[YOUR GOAL] Find every line in the entries that holds the string "chainKey" and report it.

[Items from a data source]
== Segment start ==

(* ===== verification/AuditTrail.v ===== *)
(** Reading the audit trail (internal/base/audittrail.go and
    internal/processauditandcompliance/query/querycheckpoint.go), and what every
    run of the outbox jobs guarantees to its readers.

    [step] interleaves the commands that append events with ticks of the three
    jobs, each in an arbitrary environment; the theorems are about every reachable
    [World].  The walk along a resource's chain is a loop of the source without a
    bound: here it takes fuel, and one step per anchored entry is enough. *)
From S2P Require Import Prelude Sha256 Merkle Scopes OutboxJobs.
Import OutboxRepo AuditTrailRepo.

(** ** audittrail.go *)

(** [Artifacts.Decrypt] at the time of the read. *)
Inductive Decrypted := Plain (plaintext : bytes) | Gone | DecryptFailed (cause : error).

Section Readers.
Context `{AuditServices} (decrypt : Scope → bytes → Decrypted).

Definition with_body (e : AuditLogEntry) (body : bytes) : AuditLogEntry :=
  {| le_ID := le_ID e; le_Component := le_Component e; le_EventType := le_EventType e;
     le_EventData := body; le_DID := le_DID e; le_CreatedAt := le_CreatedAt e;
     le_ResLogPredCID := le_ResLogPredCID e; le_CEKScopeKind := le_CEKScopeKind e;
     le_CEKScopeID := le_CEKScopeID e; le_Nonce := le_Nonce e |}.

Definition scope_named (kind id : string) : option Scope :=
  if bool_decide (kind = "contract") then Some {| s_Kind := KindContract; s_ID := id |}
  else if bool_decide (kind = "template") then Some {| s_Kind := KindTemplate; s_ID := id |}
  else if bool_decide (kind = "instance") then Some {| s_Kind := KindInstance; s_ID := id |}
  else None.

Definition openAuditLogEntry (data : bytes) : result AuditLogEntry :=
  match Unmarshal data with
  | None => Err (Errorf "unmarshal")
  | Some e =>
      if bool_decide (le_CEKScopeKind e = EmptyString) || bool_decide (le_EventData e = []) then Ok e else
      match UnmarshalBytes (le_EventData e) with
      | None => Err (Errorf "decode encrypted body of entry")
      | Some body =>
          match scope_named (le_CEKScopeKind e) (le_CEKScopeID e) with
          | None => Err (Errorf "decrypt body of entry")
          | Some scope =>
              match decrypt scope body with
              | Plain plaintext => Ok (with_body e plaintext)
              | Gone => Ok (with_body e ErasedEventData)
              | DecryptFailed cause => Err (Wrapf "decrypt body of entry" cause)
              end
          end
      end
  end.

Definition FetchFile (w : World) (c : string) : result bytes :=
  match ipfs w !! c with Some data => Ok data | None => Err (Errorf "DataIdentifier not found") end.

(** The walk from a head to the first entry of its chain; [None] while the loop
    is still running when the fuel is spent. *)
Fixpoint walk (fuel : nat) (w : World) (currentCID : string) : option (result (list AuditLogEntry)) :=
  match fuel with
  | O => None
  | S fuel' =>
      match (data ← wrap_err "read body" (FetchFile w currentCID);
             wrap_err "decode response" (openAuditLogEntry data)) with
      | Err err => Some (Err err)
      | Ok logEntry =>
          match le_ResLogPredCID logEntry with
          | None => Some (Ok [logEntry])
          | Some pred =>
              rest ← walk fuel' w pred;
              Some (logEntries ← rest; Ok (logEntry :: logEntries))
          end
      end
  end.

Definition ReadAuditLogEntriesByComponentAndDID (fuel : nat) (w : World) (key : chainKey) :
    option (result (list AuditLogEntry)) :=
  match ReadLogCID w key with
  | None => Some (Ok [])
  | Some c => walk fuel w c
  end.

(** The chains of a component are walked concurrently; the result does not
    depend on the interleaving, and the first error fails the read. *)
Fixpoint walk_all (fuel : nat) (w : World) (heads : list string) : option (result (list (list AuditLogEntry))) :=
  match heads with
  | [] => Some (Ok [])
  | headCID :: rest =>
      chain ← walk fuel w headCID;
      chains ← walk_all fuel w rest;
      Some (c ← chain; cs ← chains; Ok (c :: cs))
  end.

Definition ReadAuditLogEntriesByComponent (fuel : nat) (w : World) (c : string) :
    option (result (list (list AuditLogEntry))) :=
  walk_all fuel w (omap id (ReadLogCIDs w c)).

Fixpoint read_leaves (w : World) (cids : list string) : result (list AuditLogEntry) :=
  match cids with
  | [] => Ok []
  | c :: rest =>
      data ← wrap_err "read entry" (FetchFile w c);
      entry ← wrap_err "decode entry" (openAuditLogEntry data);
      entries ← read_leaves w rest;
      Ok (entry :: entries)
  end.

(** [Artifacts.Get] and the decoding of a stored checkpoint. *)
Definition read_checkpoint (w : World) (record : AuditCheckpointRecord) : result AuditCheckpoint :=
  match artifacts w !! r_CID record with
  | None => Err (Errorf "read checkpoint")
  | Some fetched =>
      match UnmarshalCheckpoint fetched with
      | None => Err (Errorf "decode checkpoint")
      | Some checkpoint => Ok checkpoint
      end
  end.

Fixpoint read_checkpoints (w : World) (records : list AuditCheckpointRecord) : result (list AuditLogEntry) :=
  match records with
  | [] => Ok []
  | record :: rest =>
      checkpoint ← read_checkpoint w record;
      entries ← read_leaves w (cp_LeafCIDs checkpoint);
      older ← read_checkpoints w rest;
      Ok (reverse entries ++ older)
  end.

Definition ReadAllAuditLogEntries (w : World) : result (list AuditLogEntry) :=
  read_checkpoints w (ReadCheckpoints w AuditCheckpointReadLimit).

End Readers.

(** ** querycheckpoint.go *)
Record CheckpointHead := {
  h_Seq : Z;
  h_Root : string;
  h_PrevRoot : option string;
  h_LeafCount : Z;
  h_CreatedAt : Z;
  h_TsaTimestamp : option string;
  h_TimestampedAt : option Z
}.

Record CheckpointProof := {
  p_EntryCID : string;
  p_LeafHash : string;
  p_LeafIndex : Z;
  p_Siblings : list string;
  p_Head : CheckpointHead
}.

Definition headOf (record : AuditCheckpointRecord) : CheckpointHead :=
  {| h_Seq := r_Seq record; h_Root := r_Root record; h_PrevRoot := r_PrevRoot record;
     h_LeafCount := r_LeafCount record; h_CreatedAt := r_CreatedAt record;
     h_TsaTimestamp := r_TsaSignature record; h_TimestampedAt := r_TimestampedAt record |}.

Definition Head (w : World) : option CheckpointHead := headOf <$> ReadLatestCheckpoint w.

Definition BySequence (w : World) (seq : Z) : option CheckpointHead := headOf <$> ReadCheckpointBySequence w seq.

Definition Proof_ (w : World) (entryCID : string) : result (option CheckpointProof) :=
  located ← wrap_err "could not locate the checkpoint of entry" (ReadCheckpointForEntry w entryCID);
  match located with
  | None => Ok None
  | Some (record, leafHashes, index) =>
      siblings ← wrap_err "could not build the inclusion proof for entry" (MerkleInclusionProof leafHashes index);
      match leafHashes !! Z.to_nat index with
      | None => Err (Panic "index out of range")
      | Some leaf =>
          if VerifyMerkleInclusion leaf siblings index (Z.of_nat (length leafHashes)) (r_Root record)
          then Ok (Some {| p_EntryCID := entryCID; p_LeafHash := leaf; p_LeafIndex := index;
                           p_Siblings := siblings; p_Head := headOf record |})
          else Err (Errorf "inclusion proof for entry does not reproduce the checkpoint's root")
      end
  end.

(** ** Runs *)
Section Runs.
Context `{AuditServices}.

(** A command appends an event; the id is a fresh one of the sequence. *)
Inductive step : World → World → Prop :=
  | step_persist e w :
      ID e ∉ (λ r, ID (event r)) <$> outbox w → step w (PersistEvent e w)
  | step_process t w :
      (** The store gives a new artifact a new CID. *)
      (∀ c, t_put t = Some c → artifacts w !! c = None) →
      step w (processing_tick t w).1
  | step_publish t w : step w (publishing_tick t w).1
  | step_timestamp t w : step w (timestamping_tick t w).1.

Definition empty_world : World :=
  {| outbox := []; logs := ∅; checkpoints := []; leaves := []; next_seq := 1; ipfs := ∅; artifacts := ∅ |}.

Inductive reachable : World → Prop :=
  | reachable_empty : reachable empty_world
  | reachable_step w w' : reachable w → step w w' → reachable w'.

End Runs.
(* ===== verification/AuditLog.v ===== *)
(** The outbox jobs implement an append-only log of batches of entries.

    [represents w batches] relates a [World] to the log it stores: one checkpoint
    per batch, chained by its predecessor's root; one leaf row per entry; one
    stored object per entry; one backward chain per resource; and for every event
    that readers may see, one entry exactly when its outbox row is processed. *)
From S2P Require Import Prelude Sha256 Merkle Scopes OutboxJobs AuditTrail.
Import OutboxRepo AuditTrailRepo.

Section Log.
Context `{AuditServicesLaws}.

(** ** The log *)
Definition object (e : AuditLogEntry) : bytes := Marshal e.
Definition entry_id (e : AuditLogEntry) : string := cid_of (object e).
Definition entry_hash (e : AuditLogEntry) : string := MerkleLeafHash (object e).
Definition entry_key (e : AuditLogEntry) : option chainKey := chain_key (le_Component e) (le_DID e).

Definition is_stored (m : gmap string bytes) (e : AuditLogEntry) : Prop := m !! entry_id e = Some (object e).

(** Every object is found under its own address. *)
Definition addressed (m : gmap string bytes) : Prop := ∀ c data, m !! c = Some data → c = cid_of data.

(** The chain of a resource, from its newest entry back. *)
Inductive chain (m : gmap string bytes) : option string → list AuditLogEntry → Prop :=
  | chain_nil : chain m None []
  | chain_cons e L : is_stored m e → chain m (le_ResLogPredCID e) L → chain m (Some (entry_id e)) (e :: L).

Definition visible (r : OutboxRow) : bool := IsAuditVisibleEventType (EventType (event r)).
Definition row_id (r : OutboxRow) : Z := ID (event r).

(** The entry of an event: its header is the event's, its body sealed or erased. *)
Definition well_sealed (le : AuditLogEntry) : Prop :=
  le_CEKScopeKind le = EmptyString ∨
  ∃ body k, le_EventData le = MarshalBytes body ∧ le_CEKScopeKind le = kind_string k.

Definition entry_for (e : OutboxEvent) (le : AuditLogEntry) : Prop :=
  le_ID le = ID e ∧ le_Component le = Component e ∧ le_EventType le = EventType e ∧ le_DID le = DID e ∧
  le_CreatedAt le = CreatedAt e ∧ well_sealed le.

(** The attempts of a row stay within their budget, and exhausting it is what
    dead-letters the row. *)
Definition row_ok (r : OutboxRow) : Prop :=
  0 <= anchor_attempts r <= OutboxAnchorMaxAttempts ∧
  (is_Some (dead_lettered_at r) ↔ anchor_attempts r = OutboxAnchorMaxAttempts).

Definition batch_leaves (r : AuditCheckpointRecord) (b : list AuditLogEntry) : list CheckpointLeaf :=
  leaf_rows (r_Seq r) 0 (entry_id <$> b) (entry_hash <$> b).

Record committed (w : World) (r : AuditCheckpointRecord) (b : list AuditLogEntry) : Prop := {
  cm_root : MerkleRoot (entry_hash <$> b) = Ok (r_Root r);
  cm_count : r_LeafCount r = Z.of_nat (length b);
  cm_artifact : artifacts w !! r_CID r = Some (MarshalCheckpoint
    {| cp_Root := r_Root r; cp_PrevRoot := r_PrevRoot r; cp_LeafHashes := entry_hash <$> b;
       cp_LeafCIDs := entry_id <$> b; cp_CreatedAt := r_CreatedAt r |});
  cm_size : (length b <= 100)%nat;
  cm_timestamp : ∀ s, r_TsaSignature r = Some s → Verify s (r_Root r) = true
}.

== Segment end ==

[PROBLEM SOLUTION]
Definition ReadAuditLogEntriesByComponentAndDID (fuel : nat) (w : World) (key : chainKey) :
Definition entry_key (e : AuditLogEntry) : option chainKey := chain_key (le_Component e) (le_DID e).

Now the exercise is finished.